WORK REQUEST. Keep every line of the data below that has the string "position" and present those lines.
##### SUPPLIED ENTRIES #####
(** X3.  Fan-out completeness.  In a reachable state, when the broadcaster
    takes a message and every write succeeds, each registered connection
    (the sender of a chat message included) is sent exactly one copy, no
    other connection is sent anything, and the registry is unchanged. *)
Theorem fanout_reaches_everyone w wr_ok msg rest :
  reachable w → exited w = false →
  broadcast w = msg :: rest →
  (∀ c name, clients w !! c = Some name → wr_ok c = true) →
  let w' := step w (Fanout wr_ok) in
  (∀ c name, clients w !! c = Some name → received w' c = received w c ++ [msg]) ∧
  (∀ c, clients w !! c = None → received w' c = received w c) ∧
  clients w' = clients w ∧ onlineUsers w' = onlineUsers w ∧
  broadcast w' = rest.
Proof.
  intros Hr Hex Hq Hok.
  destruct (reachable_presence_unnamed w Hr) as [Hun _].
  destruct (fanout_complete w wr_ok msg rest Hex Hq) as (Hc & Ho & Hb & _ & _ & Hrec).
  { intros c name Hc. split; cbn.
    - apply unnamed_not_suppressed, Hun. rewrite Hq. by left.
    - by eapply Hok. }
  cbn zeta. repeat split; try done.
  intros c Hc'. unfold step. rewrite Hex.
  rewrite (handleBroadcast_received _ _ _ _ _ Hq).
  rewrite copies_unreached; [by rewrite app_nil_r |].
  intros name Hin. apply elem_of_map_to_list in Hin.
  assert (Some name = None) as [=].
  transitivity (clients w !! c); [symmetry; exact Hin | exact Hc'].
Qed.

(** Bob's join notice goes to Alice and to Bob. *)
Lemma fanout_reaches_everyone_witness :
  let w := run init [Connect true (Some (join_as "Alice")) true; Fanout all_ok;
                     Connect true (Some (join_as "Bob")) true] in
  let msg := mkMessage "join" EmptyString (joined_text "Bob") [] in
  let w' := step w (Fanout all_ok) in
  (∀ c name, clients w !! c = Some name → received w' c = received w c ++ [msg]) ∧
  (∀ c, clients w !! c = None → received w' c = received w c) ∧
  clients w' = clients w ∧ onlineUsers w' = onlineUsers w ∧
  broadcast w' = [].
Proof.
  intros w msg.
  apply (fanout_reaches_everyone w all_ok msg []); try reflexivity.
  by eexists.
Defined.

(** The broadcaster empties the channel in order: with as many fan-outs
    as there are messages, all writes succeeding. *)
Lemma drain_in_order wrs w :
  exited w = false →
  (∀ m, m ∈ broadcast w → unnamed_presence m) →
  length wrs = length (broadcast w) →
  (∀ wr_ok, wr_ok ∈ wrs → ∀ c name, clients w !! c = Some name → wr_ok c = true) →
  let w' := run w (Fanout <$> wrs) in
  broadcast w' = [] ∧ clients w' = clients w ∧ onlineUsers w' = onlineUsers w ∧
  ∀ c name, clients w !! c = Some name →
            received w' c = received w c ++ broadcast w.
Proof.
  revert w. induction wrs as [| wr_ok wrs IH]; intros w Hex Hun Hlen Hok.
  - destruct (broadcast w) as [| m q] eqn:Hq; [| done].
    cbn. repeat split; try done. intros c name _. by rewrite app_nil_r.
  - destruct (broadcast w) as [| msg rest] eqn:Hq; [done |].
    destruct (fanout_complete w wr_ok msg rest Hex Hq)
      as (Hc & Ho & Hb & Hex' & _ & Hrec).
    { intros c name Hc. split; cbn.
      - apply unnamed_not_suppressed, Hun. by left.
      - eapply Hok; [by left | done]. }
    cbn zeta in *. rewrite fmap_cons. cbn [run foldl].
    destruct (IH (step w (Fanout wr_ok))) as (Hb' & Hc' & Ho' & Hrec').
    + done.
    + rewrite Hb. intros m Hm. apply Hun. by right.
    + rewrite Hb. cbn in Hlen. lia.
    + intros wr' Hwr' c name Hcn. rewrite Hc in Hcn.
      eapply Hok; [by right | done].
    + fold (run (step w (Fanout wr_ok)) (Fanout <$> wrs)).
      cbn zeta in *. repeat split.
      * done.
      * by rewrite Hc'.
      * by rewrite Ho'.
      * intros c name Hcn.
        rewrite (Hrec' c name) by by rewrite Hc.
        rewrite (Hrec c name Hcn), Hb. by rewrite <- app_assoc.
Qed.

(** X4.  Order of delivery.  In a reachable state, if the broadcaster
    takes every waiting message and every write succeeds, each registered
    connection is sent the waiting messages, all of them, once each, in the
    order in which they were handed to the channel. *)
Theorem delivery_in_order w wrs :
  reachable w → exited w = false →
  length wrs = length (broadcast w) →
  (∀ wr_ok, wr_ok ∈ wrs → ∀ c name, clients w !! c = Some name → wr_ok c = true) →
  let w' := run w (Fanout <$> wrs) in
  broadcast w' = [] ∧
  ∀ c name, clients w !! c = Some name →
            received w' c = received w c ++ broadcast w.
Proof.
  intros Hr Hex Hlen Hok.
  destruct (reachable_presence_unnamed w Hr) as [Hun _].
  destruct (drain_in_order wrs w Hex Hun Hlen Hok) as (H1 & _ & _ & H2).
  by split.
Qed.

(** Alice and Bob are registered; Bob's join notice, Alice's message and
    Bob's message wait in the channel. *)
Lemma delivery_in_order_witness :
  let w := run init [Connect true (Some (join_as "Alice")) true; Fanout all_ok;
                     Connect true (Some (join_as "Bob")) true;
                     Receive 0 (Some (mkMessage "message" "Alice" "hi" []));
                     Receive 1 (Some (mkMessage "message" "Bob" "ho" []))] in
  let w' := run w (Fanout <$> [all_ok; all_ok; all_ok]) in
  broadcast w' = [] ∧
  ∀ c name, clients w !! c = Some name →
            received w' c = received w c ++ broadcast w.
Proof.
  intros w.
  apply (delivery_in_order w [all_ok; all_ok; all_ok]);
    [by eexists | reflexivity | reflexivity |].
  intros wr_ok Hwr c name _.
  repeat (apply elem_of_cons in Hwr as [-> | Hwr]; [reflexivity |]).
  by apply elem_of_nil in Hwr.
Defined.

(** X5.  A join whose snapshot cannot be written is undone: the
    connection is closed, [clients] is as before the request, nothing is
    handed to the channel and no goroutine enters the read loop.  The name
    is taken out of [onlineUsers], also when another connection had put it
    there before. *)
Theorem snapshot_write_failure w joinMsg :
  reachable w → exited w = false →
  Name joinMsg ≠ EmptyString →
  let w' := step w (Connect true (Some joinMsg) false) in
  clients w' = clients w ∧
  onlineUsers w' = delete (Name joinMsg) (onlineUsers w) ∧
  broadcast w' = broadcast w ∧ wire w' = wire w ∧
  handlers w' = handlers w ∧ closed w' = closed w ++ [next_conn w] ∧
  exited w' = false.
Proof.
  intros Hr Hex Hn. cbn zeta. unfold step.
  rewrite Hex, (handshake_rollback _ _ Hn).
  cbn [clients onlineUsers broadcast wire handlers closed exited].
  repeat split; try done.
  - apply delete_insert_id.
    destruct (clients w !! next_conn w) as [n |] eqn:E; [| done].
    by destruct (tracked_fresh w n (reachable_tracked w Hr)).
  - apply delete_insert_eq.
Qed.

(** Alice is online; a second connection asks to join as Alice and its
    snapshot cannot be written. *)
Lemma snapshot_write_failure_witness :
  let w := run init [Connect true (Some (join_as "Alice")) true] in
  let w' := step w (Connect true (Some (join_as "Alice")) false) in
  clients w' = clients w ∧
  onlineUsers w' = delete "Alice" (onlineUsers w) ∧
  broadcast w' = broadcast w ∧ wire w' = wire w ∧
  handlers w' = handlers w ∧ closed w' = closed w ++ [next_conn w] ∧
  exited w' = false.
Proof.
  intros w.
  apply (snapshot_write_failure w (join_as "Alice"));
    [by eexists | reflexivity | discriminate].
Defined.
#####
##### SUPPLIED ENTRIES #####
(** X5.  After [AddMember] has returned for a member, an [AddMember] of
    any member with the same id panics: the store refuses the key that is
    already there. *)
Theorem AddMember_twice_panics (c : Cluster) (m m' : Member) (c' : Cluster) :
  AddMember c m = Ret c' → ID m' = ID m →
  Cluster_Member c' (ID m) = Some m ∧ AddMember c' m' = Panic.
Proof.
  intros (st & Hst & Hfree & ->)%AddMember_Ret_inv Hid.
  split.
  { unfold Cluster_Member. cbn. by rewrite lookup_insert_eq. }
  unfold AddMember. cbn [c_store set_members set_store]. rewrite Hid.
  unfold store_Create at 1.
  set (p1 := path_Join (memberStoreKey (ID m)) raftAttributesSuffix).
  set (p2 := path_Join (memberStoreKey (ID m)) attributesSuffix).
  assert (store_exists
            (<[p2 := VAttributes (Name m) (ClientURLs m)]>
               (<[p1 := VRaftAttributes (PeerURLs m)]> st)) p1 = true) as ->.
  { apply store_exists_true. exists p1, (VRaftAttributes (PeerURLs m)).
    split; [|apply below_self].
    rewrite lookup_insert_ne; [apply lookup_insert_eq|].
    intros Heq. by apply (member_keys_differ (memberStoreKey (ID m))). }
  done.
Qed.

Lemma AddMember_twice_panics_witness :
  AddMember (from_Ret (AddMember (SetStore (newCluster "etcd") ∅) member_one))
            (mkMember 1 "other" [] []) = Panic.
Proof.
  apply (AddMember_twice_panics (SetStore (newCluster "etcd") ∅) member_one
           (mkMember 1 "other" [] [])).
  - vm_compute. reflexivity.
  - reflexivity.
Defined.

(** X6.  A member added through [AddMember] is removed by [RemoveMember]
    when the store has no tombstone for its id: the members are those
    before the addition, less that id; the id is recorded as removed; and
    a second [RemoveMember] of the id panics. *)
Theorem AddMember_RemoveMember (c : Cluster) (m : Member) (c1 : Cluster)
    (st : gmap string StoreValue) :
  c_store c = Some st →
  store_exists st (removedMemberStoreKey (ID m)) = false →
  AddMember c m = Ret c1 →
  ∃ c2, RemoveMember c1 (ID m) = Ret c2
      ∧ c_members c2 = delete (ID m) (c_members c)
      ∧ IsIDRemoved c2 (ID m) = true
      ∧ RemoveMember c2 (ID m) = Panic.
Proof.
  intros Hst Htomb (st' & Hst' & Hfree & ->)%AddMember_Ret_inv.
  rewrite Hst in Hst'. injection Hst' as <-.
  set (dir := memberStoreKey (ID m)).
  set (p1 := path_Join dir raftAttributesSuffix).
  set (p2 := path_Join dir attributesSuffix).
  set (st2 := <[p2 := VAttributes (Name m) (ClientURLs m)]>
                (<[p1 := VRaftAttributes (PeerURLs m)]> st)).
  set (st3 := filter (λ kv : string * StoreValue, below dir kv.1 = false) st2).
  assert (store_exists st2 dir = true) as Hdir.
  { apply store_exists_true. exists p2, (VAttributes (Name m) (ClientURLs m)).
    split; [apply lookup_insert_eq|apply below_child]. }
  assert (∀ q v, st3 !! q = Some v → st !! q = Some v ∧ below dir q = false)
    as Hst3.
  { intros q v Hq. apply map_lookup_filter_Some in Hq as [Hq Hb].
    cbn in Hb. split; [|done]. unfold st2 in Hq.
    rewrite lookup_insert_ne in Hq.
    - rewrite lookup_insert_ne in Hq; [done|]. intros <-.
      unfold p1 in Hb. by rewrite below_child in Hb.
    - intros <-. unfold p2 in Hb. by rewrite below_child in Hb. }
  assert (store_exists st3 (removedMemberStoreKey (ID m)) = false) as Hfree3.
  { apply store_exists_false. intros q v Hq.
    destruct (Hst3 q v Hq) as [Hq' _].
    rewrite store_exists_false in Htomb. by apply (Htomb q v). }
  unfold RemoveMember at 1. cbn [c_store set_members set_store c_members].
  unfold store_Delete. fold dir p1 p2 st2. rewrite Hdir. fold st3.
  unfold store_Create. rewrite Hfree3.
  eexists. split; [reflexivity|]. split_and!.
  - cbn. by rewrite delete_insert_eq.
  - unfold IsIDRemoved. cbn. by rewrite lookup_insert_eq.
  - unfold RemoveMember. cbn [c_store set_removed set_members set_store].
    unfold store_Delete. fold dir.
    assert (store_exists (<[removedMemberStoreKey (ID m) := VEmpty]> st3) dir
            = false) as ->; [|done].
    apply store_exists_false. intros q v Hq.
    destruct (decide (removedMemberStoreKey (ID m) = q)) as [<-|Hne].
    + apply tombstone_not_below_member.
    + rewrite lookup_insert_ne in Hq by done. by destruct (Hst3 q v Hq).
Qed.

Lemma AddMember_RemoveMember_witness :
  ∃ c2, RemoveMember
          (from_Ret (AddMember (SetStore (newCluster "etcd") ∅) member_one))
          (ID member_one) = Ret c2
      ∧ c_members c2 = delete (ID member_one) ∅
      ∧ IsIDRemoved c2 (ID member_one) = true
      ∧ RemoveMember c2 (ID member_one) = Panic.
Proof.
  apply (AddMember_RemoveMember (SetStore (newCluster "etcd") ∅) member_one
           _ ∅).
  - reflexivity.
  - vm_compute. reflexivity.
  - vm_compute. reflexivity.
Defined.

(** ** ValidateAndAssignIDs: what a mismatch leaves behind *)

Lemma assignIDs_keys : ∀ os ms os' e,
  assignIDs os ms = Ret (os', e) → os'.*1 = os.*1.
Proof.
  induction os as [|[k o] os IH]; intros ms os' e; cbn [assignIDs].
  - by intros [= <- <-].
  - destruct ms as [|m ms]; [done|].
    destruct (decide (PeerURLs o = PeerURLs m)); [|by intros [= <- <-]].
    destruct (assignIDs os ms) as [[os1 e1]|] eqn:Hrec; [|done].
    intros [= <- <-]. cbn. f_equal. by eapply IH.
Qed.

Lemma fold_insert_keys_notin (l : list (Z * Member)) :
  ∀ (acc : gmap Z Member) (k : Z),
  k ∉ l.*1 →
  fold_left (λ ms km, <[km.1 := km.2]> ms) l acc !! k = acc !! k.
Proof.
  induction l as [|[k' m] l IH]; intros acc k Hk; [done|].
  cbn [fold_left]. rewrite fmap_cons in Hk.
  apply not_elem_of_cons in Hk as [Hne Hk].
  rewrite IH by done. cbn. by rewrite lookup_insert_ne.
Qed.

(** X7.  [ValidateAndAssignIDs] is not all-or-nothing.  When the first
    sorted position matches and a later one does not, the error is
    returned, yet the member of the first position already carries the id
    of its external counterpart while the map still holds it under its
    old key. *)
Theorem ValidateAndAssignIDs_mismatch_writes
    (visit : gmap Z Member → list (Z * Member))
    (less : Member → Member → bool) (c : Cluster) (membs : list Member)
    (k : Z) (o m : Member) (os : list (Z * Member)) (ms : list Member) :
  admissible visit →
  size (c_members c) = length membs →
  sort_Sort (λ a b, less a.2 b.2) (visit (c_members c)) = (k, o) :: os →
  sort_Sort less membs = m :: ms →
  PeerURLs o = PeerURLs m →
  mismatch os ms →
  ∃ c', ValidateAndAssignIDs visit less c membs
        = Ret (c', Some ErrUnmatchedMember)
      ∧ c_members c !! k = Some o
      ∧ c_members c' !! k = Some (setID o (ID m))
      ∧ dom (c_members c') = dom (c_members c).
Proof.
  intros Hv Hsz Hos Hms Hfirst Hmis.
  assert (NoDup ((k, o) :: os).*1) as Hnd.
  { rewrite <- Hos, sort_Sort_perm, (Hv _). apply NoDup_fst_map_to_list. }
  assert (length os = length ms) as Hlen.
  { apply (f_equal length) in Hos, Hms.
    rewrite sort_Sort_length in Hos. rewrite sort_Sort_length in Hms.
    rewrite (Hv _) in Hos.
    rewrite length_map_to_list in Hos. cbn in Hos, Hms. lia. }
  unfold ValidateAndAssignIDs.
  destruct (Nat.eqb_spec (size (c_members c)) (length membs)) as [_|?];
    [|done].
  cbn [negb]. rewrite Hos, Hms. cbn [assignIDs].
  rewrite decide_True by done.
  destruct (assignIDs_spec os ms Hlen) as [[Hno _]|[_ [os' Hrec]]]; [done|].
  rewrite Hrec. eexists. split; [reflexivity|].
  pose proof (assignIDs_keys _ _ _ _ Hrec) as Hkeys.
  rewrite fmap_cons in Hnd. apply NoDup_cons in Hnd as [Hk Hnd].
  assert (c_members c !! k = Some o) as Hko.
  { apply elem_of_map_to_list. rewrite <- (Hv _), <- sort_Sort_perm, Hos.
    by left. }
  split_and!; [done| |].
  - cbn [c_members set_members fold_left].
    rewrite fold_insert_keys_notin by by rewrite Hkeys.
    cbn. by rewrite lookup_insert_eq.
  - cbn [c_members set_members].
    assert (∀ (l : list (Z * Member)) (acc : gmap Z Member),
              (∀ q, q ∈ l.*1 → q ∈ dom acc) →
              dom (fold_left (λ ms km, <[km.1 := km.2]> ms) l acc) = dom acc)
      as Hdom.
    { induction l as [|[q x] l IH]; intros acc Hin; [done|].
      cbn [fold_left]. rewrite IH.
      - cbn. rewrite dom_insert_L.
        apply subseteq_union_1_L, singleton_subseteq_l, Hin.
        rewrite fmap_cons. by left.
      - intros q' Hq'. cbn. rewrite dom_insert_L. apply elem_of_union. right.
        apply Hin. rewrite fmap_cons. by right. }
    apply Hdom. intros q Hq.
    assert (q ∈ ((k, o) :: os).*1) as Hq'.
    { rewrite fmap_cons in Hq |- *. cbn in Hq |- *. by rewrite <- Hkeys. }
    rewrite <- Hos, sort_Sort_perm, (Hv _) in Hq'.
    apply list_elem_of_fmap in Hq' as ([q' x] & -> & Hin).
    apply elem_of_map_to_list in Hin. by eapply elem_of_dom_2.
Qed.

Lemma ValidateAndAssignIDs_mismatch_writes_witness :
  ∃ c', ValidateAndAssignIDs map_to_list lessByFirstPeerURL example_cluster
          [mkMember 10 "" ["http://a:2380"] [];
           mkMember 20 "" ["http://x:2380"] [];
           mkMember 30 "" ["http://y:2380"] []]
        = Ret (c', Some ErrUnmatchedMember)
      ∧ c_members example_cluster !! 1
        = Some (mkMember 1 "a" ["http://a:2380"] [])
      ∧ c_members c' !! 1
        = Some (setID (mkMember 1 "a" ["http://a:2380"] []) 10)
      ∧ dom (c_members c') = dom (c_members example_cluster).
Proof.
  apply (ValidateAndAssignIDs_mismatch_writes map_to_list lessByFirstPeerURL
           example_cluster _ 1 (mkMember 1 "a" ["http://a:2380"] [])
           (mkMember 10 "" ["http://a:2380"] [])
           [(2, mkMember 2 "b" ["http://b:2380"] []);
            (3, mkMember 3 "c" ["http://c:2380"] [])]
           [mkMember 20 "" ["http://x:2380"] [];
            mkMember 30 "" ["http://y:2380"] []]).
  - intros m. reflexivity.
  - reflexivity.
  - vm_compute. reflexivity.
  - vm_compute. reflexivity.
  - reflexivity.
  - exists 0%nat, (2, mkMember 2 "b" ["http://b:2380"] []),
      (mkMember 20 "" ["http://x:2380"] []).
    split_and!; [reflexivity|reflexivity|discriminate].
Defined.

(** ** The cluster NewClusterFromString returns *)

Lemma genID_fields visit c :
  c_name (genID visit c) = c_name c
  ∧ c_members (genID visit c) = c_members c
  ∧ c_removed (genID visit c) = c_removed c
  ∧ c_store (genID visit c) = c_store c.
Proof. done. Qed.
#####
RESPONSE.
    sorted position matches and a later one does not, the error is
    returned, yet the member of the first position already carries the id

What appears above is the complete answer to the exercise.